Question

I'm using TagSoup in one of my projects and made some modifications to the HTMLSchema.java to cope with nested list tags. When I tested these changes they had no effect at all. I tested the same changes in a Java stand-alone app and they worked as intended.

When I tried to debug the app I noticed that it didn't show the correct line number in the debugger so I did what you usually do in cases like that: re-building the project, restarting the IDE, restarting the Android device and the PC, creating a new Android project, all to no avail.

I removed all code from some of the classes and the app still ran as it did before, so clearly Android used different classes than the ones I deployed with my app. I made an Android test project empty of everything except the usual MainActivity, layout and drawables, added the TagSoup classes and the code to parse with TagSoup and it still didn't use "my" TagSoup classes. I tested this with two 4.4.2 Nexus devices and on a Note 2 running 4.1.2.

Only when I renamed the package name from org.ccil.cowan.tagsoup to something else (like org.ccil.cowan.tagsoup2) did it use the classes deployed with my app.
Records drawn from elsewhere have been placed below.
Lemma check_row_pass c idx r s s' :
  check_row c idx r s = Pass s' ->
  exists ev, row_verified c (rp_ledger s) (rp_ledger s') r ev /\
    rp_last_root s' = merkle_root (rp_ledger s') /\ is_Some (rp_last_root s').
Proof.
  unfold check_row. intros (ev & Ep & Hk)%checked_bind_pass. exists ev.
  apply checked_bind_pass in Hk as ([] & Epar & (ctx & Ev & (l' & El & Hk)%checked_bind_pass)%checked_bind_pass).
  destruct (parse_row r) as [ev'| |] eqn:Epr; simplify_eq.
  destruct (validate_event skew ev _) as [ctx'|] eqn:Eva; simplify_eq.
  apply validate_event_ok in Eva as (_ & Hsig & _).
  destruct (try_add_event (rp_ledger s) ev) as [[l1 h]|] eqn:Etr; simplify_eq.
  destruct (try_add_event_ok _ _ _ _ Etr) as (-> & _ & _ & Hlink).
  destruct (try_add_root _ _ _ _ Etr) as [root Hroot].
  apply checked_bind_pass in Hk as (o' & Eo & ([] & Ecl & Hk)%checked_bind_pass).
  apply check_claims_pass in Ecl as [Hw Hz]. rewrite Hroot in Hk.
  apply checked_bind_pass in Hk as ([] & Ero & [= <-]). simpl. split; [|by rewrite Hroot; eauto].
  constructor; try done.
  - destruct Hlink as [|Hs]; [by left|].
    destruct (decide (ev_prev_hash ev = ZERO_HASH)) as [|Hnz]; [by left|right]. revert Epar.
    unfold check_parent. rewrite (bool_decide_false _ Hnz), (bool_decide_true _ Hs). simpl.
    by destruct (rs_parent_present r).
  - intros st mr Est Eh. unfold check_root in Ero. rewrite Est, Eh in Ero.
    case_decide as D; [done|]. by rewrite Hroot, D.
Qed.

Lemma check_rows_pass c idx rs s s' :
  check_rows c idx rs s = Pass s' ->
  exists evs, rows_verified c (rp_ledger s) rs evs (rp_ledger s') /\
    (rs <> [] -> rp_last_root s' = merkle_root (rp_ledger s') /\ is_Some (rp_last_root s')).
Proof.
  revert idx s. induction rs as [|r rs IH]; intros idx s; simpl.
  - intros [= <-]. exists []. split; [constructor|done].
  - intros (s1 & (ev & Hrow & Hroot)%check_row_pass & Hk)%checked_bind_pass.
    destruct (IH _ _ Hk) as (evs & Hrows & Hl). exists (ev :: evs). split; [by econstructor|].
    intros _. destruct rs as [|r' rs']; [|by apply Hl]. simpl in Hk. by injection Hk as <-.
Qed.
Lemma rows_verified_ledger c l rs evs l' :
  rows_verified c l rs evs l' -> reachable l ->
  reachable l' /\ length evs = length rs /\ NoDup (map hash_event evs) /\
  (forall h, h ∈ map hash_event evs -> events l !! h = None) /\
  hashes_set l' = hashes_set l ∪ list_to_set (map hash_event evs).
Proof.
  induction 1 as [l|l r ev l1 rs evs l2 Hrow Hrows IH]; intros Hre.
  - split_and!; [done|done|constructor|set_solver|set_solver].
  - pose proof (rv_link _ _ _ _ _ Hrow) as Hl.
    destruct IH as (Hre2 & Hlen & Hnd & Hfresh & Hset); [by eapply reachable_add|].
    apply try_add_event_ok in Hl as (_ & -> & Hf & _). simpl in *. split_and!.
    + done.
    + by rewrite Hlen.
    + constructor; [|done]. intros Hin%Hfresh. by rewrite lookup_insert_eq in Hin.
    + intros h [->|Hin]%elem_of_cons; [done|]. apply Hfresh in Hin.
      by apply lookup_insert_None in Hin as [? _].
    + rewrite Hset. unfold hashes_set. simpl. rewrite dom_insert_L. set_solver.
Qed.
Lemma holds_pieces_cons fs dir name idx p pieces :
  holds_pieces fs dir name idx (p :: pieces) <->
  fs !! chunk_path dir name idx = Some p /\ holds_pieces fs dir name (S idx) pieces.
Proof.
  split.
  - intros Hh. split; [rewrite <- (Nat.add_0_r idx); by apply (Hh 0%nat)|].
    intros i q Hq. replace (S idx + i)%nat with (idx + S i)%nat by lia. by apply (Hh (S i)).
  - intros [Hp Hh] [|i] q; simpl; [intros [= <-]; by rewrite Nat.add_0_r|].
    intros Hq. replace (idx + S i)%nat with (S idx + i)%nat by lia. by apply Hh.
Qed.

Definition bytes_total (pieces : list (list byte)) : Z := Z.of_nat (length (concat pieces)).

Lemma verify_loop_ok fs dir name idx total pieces :
  holds_pieces fs dir name idx pieces -> 0 <= total -> total + bytes_total pieces <= u64_max ->
  verify_loop fs dir name idx total (map sha256 pieces) = Ok (total + bytes_total pieces).
Proof.
  unfold bytes_total. revert idx total.
  induction pieces as [|p pieces IH]; intros idx total; simpl; [intros; f_equal; lia|].
  intros [-> Hh]%holds_pieces_cons Ht Hmax. rewrite length_app in *.
  rewrite decide_False by (intros Hn; by apply Hn).
  rewrite IH; [f_equal|done|..]; unfold saturating_add; lia.
Qed.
My question is simple: what the heck is going on?

Was it helpful?

Solution

TagSoup is part of Android itself. A copy of its classes, that ship with the framework, are loaded into your virtual machine automatically... even though they are not part of the Android SDK. You see the same thing with libraries like BouncyCastle.

Refactoring the third-party library -- using jarjar or other means -- allows both Android's version and your version of the library to coexist.